If you say 20% then it is understood that your error margin is 5%. Even those that don't understand sigfigs still understand that your error margin is < 10%.
If you say 19% then suddenly the understanding becomes that your error margin < 1%. Nobody is going to see that and assume your error bars on it are 5% -- nobody. Which is what makes it a ridiculous estimate. This has nothing to do with being "nice and round" and everything with conveying appropriate confidence.
I'm not missing the point, I'm disagareeing with it. I am saying that the convention that if you say 20% then you are assumed to have an error margin of 5%, while if you say 19% you are assumed to have an error margin of 1%, is a bad convention.
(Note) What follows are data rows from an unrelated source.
(** * Cursor-Maker: the frame-timeline compositor and the CUR/ANI codec

    A shallow embedding of the logic of [cursor-editor/src/App.tsx]:
    the layer stack operations, the per-layer frame clock of [drawLayer],
    the canvas transform chain, the RIFF/ACON chunk walk of [parseAniFile],
    the static-file sniffing of [parseFile], and the CUR/ANI writers of
    [generateExportBlob] and [download].

    Conventions.
    - A JavaScript [number] that the program only ever uses as an integer
      (byte offsets, sizes, hotspot coordinates, ANI rates) is a [Z].
    - Frame delays, elapsed time and the transform sliders are fractional.
      A finite number is the rational [Q] it denotes.  The arithmetic of
      the frame clock, of the export's time offsets and of the hotspot
      click is the arithmetic of binary64 ([Double]): every operation
      rounds its exact result to the nearest double, ties to even, and
      overflows to an infinity; [NaN] and the infinities are values of
      [Double.number].  The conversion between a rate and a delay works
      on the exact rationals ([Decode.frameDelay], [Encode.toRate]).
    - Canvas matrices need sine and cosine and live in [R].
    - Bytes are [Byte.byte]; a [Uint8Array]/[ArrayBuffer] is a [list byte].
    - A thrown exception is the [Throw] result of the [Js] monad. *)

From Stdlib Require Import List ZArith QArith Qround Qabs Qpower Qcanon Bool Lia Lqa String Ascii.
From Stdlib Require Import Strings.Byte Permutation.
From Stdlib Require Import Reals Lra.
Import ListNotations.


(* ===================================================================== *)
(** ** JavaScript numbers *)
(* ===================================================================== *)

Module Num.

Local Open Scope Q_scope.

(** [Math.trunc] on a rational: rounding towards zero. *)
Definition trunc (q : Q) : Z := Z.quot (Qnum q) (Zpos (Qden q)).

(** The [%] operator: the result takes the sign of the dividend,
    [a % b = a - b * trunc (a / b)], and [a % 0] is [NaN]. *)
Definition rem (a b : Q) : option Q :=
  if Qeq_bool b 0 then None
  else Some (a - b * inject_Z (trunc (a / b))).

(** [a < b] as the strict comparison of two finite numbers. *)
Definition ltb (a b : Q) : bool := negb (Qle_bool b a).

(** [Math.round]: the nearest integer, ties towards +infinity. *)
Definition round (q : Q) : Z := Qfloor (q + (1 # 2)).

End Num.

(* ===================================================================== *)
(** ** Binary64 arithmetic *)
(* ===================================================================== *)

(** The values of the JavaScript type [number] and the operations the
    program applies to them where the rounding matters.  A finite value
    is kept as the rational it denotes, in lowest terms; the sign of a
    zero is not kept (no operation of the modelled code tells [-0] from
    [+0] except a division by zero, where the zero is taken as [+0]). *)
Module Double.

Local Open Scope Q_scope.

Inductive number :=
| fin (q : Q)
| inf (negative : bool)
| nan.

Definition pow2 (e : Z) : Q := Qpower 2 e.

(** The nearest integer to a rational that is not negative, the even
    one of the two when the rational lies half way. *)
Definition rne (q : Q) : Z :=
  let f := Qfloor q in
  match Qcompare (q - inject_Z f) (1 # 2) with
  | Lt => f
  | Gt => (f + 1)%Z
  | Eq => if Z.even f then f else (f + 1)%Z
  end.

(** The exponent [e] of the leading bit of a positive rational:
    [2^e <= a < 2^(e+1)]. *)
Definition ilog2 (a : Q) : Z :=
  let e0 := (Z.log2 (Qnum a) - Z.log2 (Zpos (Qden a)))%Z in
  if Qle_bool (pow2 e0) a then e0 else (e0 - 1)%Z.

(** Rounding to binary64: 53 significant bits, the least exponent of the
    last bit is -1074 (gradual underflow), and a result of [2^1024] or
    more is an infinity. *)
Definition round64 (q : Q) : number :=
  let q := Qred q in
  if Qeq_bool q 0 then fin 0
  else
    let a := Qabs q in
    let e := Z.max (ilog2 a - 52) (-1074) in
    let r := inject_Z (rne (a / pow2 e)) * pow2 e in
    if Qle_bool (pow2 1024) r then inf (Qle_bool q 0)
    else fin (Qred (if Qle_bool 0 q then r else - r)).

Definition isNeg (q : Q) : bool := negb (Qle_bool 0 q).

Definition opp (x : number) : number :=
  match x with
  | fin q => fin (Qred (- q))
  | inf s => inf (negb s)
  | nan => nan
  end.

(** [x + y] *)
Definition add (x y : number) : number :=
  match x, y with
  | nan, _ | _, nan => nan
  | inf s, inf s' => if Bool.eqb s s' then inf s else nan
  | inf s, fin _ | fin _, inf s => inf s
  | fin a, fin b => round64 (a + b)
  end.

(** [x - y] *)
Definition sub (x y : number) : number := add x (opp y).

(** [x * y] *)
Definition mul (x y : number) : number :=
  match x, y with
  | nan, _ | _, nan => nan
  | inf s, inf s' => inf (xorb s s')
  | inf s, fin q | fin q, inf s =>
      if Qeq_bool q 0 then nan else inf (xorb s (isNeg q))
  | fin a, fin b => round64 (a * b)
  end.

(** [x / y] *)
Definition div (x y : number) : number :=
  match x, y with
  | nan, _ | _, nan => nan
  | inf _, inf _ => nan
  | inf s, fin q => inf (xorb s (isNeg q))
  | fin _, inf _ => fin 0
  | fin a, fin b =>
      if Qeq_bool b 0 then (if Qeq_bool a 0 then nan else inf (isNeg a))
      else round64 (a / b)
  end.

(** [x < y]: false as soon as one side is [NaN]. *)
Definition ltb (x y : number) : bool :=
  match x, y with
  | nan, _ | _, nan => false
  | inf true, inf true => false
  | inf true, _ => true
  | _, inf true => false
  | inf false, _ => false
  | fin _, inf false => true
  | fin a, fin b => Num.ltb a b
  end.

(** [x % y]: the remainder is exact (it is a double whenever [x] and [y]
    are), it takes the sign of [x], a finite [x] is its own remainder
    by an infinity, and every other case is [NaN]. *)
Definition rem (x y : number) : number :=
  match x, y with
  | fin a, fin b =>
      match Num.rem a b with
      | Some r => fin (Qred r)
      | None => nan
      end
  | fin a, inf _ => fin (Qred a)
  | _, _ => nan
  end.

(** [Math.floor(x)] *)
Definition floor (x : number) : number :=
  match x with
  | fin q => fin (inject_Z (Qfloor q))
  | _ => x
  end.

End Double.

(** A rational stands for the finite number it denotes. *)
Coercion Double.fin : Q >-> Double.number.
Bind Scope Q_scope with Double.number.

(* ===================================================================== *)
(** ** Data model (the interfaces at the top of App.tsx) *)
(* ===================================================================== *)

(** The MIME type given to a [Blob]; the program uses these two. *)
Inductive MimeType := image_png | image_x_icon.

Record Blob := { blob_bytes : list byte; blob_type : MimeType }.

(** [ImageBitmap | HTMLImageElement]: what the program reads from a decoded
    image is its pixel size; the pixels stay behind [img_src]. *)
Record Image := { img_src : Blob; img_width : Z; img_height : Z }.

Record FrameData := { image : Image; delay : Q }.

(** [TransformConfig]; each field carries the prefix [cfg_]. *)
Record TransformConfig :=
  { cfg_x : Q; cfg_y : Q; cfg_scale : Q; cfg_rotation : Q; cfg_opacity : Q }.

(** [Layer]; [id] and [name] are [layer_id] and [layer_name], and the
    optional [isBase?: boolean] is an [option bool]. *)
Record Layer :=
  { layer_id : string;
    layer_name : string;
    frames : list FrameData;
    config : TransformConfig;
    visible : bool;
    locked : bool;
    isBase : option bool }.

Record Hotspot := { hot_x : Z; hot_y : Z }.

Record CursorState :=
  { layers : list Layer;
    hotspot : Hotspot;
    outputSize : Z;
    fileName : string }.

Definition DEFAULT_TRANSFORM : TransformConfig :=
  {| cfg_x := 0; cfg_y := 0; cfg_scale := 1; cfg_rotation := 0;
     cfg_opacity := 1 |}.

Definition createBaseLayer : Layer :=
  {| layer_id := "base"; layer_name := "Base Layer"; frames := [];
     config := DEFAULT_TRANSFORM; visible := true; locked := false;
     isBase := Some true |}.

Definition DEFAULT_CURSOR_STATE : CursorState :=
  {| layers := [createBaseLayer];
     hotspot := {| hot_x := 0; hot_y := 0 |};
     outputSize := 32;
     fileName := "" |}.

(** Truthiness of the optional flag, as in [!layer.isBase]. *)
Definition truthy (b : option bool) : bool :=
  match b with Some true => true | _ => false end.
It gives you no way to say that the number is 20% with a margin of 1%. It gives you only a very small set of possible degrees-of-uncertainty. It gives you no way to express that actually your best estimate is somewhat below 20% even though you aren't sure it isn't 5% out.
It's true, of course, that if you are talking to people who are going to interpret "20%" as "anywhere between 17.5% and 22.5%" and "19%" as "anywhere between 18.5% and 19.5%", then you should try to avoid giving not-round numbers when your uncertainty is high. And that many people do interpret things that way, because although I think the convention is a bad one it's certainly a common one.
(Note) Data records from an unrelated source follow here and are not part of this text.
(** * morse-go: a shallow embedding of [morse.go] and its specification

    The development follows the layout of the Go package:

    - strings and runes, with the parts of Go's [unicode], [strings],
      [regexp] and [fmt] packages that [morse.go] calls;
    - the durations, the codes and the two lookup tables built by [init];
    - [Encode], [Decode], [Encodable], [Decodable], [Escape] and
      [CodeFromDurations], and [Beep] as the calls it makes;
    - the properties of the specification, proved about these definitions.

    A Go string is modelled by the sequence of runes (code points, [Z]) that
    a [range] loop and the regexp engine read from it; a byte that is not
    valid UTF-8 is read as U+FFFD by both. *)

From Stdlib Require Import ZArith Lia String Ascii.
From Equations Require Import Equations.
From stdpp Require Import gmap list.

Local Open Scope Z_scope.

(** ** Runes and strings *)

Abbreviation rune := Z (only parsing).

(** Go's [string]: here the runes read from it. *)
Abbreviation gostring := (list Z) (only parsing).

Definition MaxRune : rune := 0x10FFFF.
Definition RuneError : rune := 0xFFFD.
Definition MaxASCII : rune := 0x7F.

(** [utf8.ValidRune]. *)
Definition ValidRune (r : rune) : bool :=
  ((0 <=? r) && (r <? 0xD800)) || ((0xDFFF <? r) && (r <=? MaxRune)).

(** What is read back from the UTF-8 encoding of [r]: [utf8.AppendRune]
    writes U+FFFD for a rune that is not valid. *)
Definition utf8 (r : rune) : rune := if ValidRune r then r else RuneError.

(** [string(runes)] for a [[]rune]. *)
Definition string_of_runes (rs : list rune) : gostring := map utf8 rs.

(** A string literal of ASCII characters. *)
Definition lit (s : String.string) : gostring :=
  map (fun a => Z.of_N (N_of_ascii a)) (list_ascii_of_string s).

(** ** Package [unicode]: case mapping *)

Definition UpperCase : nat := 0.
Definition LowerCase : nat := 1.
Definition TitleCase : nat := 2.
Definition MaxCase : nat := 3.
Definition UpperLower : rune := MaxRune + 1.

(** [unicode.CaseRange]: the runes [Lo..Hi] and the deltas to add for the
    upper, lower and title case. *)
Record CaseRange := mkCaseRange { Lo : Z; Hi : Z; Delta : list rune }.

(** The loop of [unicode.to]: a binary search of [caseRange] between [lo]
    and [hi].  Each turn shrinks [hi - lo]; [fuel] bounds the turns. *)
Fixpoint to_loop (fuel : nat) (_case : nat) (r : rune)
                 (caseRange : list CaseRange) (lo hi : Z) : rune * bool :=
  match fuel with
  | O => (r, false)
  | S fuel' =>
    if lo <? hi then
      let m := Z.shiftr (lo + hi) 1 in
      match caseRange !! Z.to_nat m with
      | None => (r, false)
      | Some cr =>
        if (Lo cr <=? r) && (r <=? Hi cr) then
          let delta := nth _case (Delta cr) 0 in
          if MaxRune <? delta then
            (Lo cr + Z.lor (Z.land (r - Lo cr) (Z.lnot 1))
                           (Z.land (Z.of_nat _case) 1), true)
          else (r + delta, true)
        else if r <? Lo cr then to_loop fuel' _case r caseRange lo m
        else to_loop fuel' _case r caseRange (m + 1) hi
      end
    else (r, false)
  end.

(** [unicode.to(_case, r, caseRange)]. *)
Definition to (_case : nat) (r : rune) (caseRange : list CaseRange) : rune * bool :=
  if (MaxCase <=? _case)%nat then (RuneError, false)
  else to_loop (S (length caseRange)) _case r caseRange 0
               (Z.of_nat (length caseRange)).

(** [unicode.TurkishCase] (casetables.go). *)
Definition TurkishCase : list CaseRange :=
  [ mkCaseRange 0x0049 0x0049 [0; 0x131 - 0x49; 0];
    mkCaseRange 0x0069 0x0069 [0x130 - 0x69; 0; 0x130 - 0x69];
    mkCaseRange 0x0130 0x0130 [0; 0x69 - 0x130; 0];
    mkCaseRange 0x0131 0x0131 [0x49 - 0x131; 0; 0x49 - 0x131] ].

(** The lower-casing that the specification proposes instead: plain ASCII
    lower-casing, every other rune unchanged. *)
Definition asciiLower (r : rune) : rune :=
  if (0x41 <=? r) && (r <=? 0x5A) then r + 0x20 else r.

(** [strings.Map]: a negative result drops the character. *)
Definition strings_Map (mapping : rune -> rune) (s : gostring) : gostring :=
  flat_map (fun c => let r := mapping c in if 0 <=? r then [utf8 r] else []) s.

Section Unicode.

(** [unicode.CaseRanges], the case table of the Unicode version Go was built
    with; it is data of Go's library, so the package is verified for every
    table. *)
Variable CaseRanges : list CaseRange.

(** [unicode.ToLower]. *)
Definition unicode_ToLower (r : rune) : rune :=
  if r <=? MaxASCII then
    if (0x41 <=? r) && (r <=? 0x5A) then r + (0x61 - 0x41) else r
  else fst (to LowerCase r CaseRanges).

(** [SpecialCase.ToLower]. *)
Definition SpecialCase_ToLower (special : list CaseRange) (r : rune) : rune :=
  let '(r1, hadMapping) := to LowerCase r special in
  if (r1 =? r) && negb hadMapping then unicode_ToLower r else r1.

(** [strings.ToLowerSpecial]. *)
Definition strings_ToLowerSpecial (c : list CaseRange) (s : gostring) : gostring :=
  strings_Map (SpecialCase_ToLower c) s.

End Unicode.

(** ** Package [regexp] *)

(** Both patterns compiled by [init] have the shape [[class]{n,}] with
    [n >= 1]: [n] or more characters of a class, as many as follow (the
    repetition is greedy). *)
Record Regexp := mkRegexp { class : rune -> bool; atLeast : nat }.

(** The Perl class [\s] of RE2: tab, line feed, form feed, carriage return
    and space. *)
Definition perl_space (r : rune) : bool :=
  (r =? 0x09) || (r =? 0x0A) || (r =? 0x0C) || (r =? 0x0D) || (r =? 0x20).

Definition in_range (lo hi r : rune) : bool := (lo <=? r) && (r <=? hi).

(** The class [[a-zA-Z0-9\s]]. *)
Definition alnum_space (r : rune) : bool :=
  in_range 0x61 0x7A r || in_range 0x41 0x5A r || in_range 0x30 0x39 r || perl_space r.

(** The number of runes at the start of [s] that are in the class [p]. *)
Fixpoint run_length (p : rune -> bool) (s : gostring) : nat :=
  match s with
  | r :: s' => if p r then S (run_length p s') else O
  | [] => O
  end.

(** The match of [re] that starts at the first rune of [s], if there is
    one: the number of runes it takes. *)
Definition match_here (re : Regexp) (s : gostring) : option nat :=
  let n := run_length (class re) s in
  if (atLeast re <=? n)%nat && (1 <=? n)%nat then Some n else None.

(** [Regexp.ReplaceAllString] for a replacement without [$]: the text is
    read from the left; a match is replaced and the reading goes on behind
    it, a rune where no match starts is copied. *)
Equations? ReplaceAllString (re : Regexp) (src repl : gostring) : gostring
  by wf (length src) lt :=
  ReplaceAllString re [] repl := [];
  ReplaceAllString re (r :: s) repl with match_here re (r :: s) := {
    | Some (S k) := repl ++ ReplaceAllString re (drop k s) repl;
    | _ := r :: ReplaceAllString re s repl }.
Proof. all: cbn; rewrite ?length_drop; lia. Qed.

(** ** Package [fmt]: the messages of [morse.go] *)

(** An [error] is its message; [nil] is [None]. *)
Abbreviation error := (list Z) (only parsing).

(** [strings.Join]. *)
Fixpoint strings_Join (elems : list gostring) (sep : gostring) : gostring :=
  match elems with
  | [] => []
  | [e] => e
  | e :: rest => e ++ sep ++ strings_Join rest sep
  end.

(** The verb [%c] for a rune. *)
Definition fmt_c (r : rune) : gostring := [utf8 r].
But: that isn't what happened in the case you're complaining about. It was a discussion on Less Wrong, where all the internet-rationalists hang out, and where there is not a convention that giving a not-round number implies high confidence and high precision. Also, I looked up what Yudkowsky actually wrote, and it makes it perfectly clear (explicitly, rather than via convention) that his level of uncertainty was high:
"Ha! Okay then. My probability is at least 16%, though I'd have to think more and Look into Things, and maybe ask for such sad little metrics as are available before I was confident saying how much more."
(Incidentally, in case anyone's similarly salty about the 8% figure that gives context to this one: it wasn't any individual's estimate, it was a Metaculus prediction, and it seems pretty obvious to me that it is not an improvement to report a Metaculus prediction of 8% as "a little under 10%" or whatever.)
My interpretation was that Yudkowski simply doubled Christiano's guess of 8% (as one might say in conversation "oh it's at least double that", but using the actual number)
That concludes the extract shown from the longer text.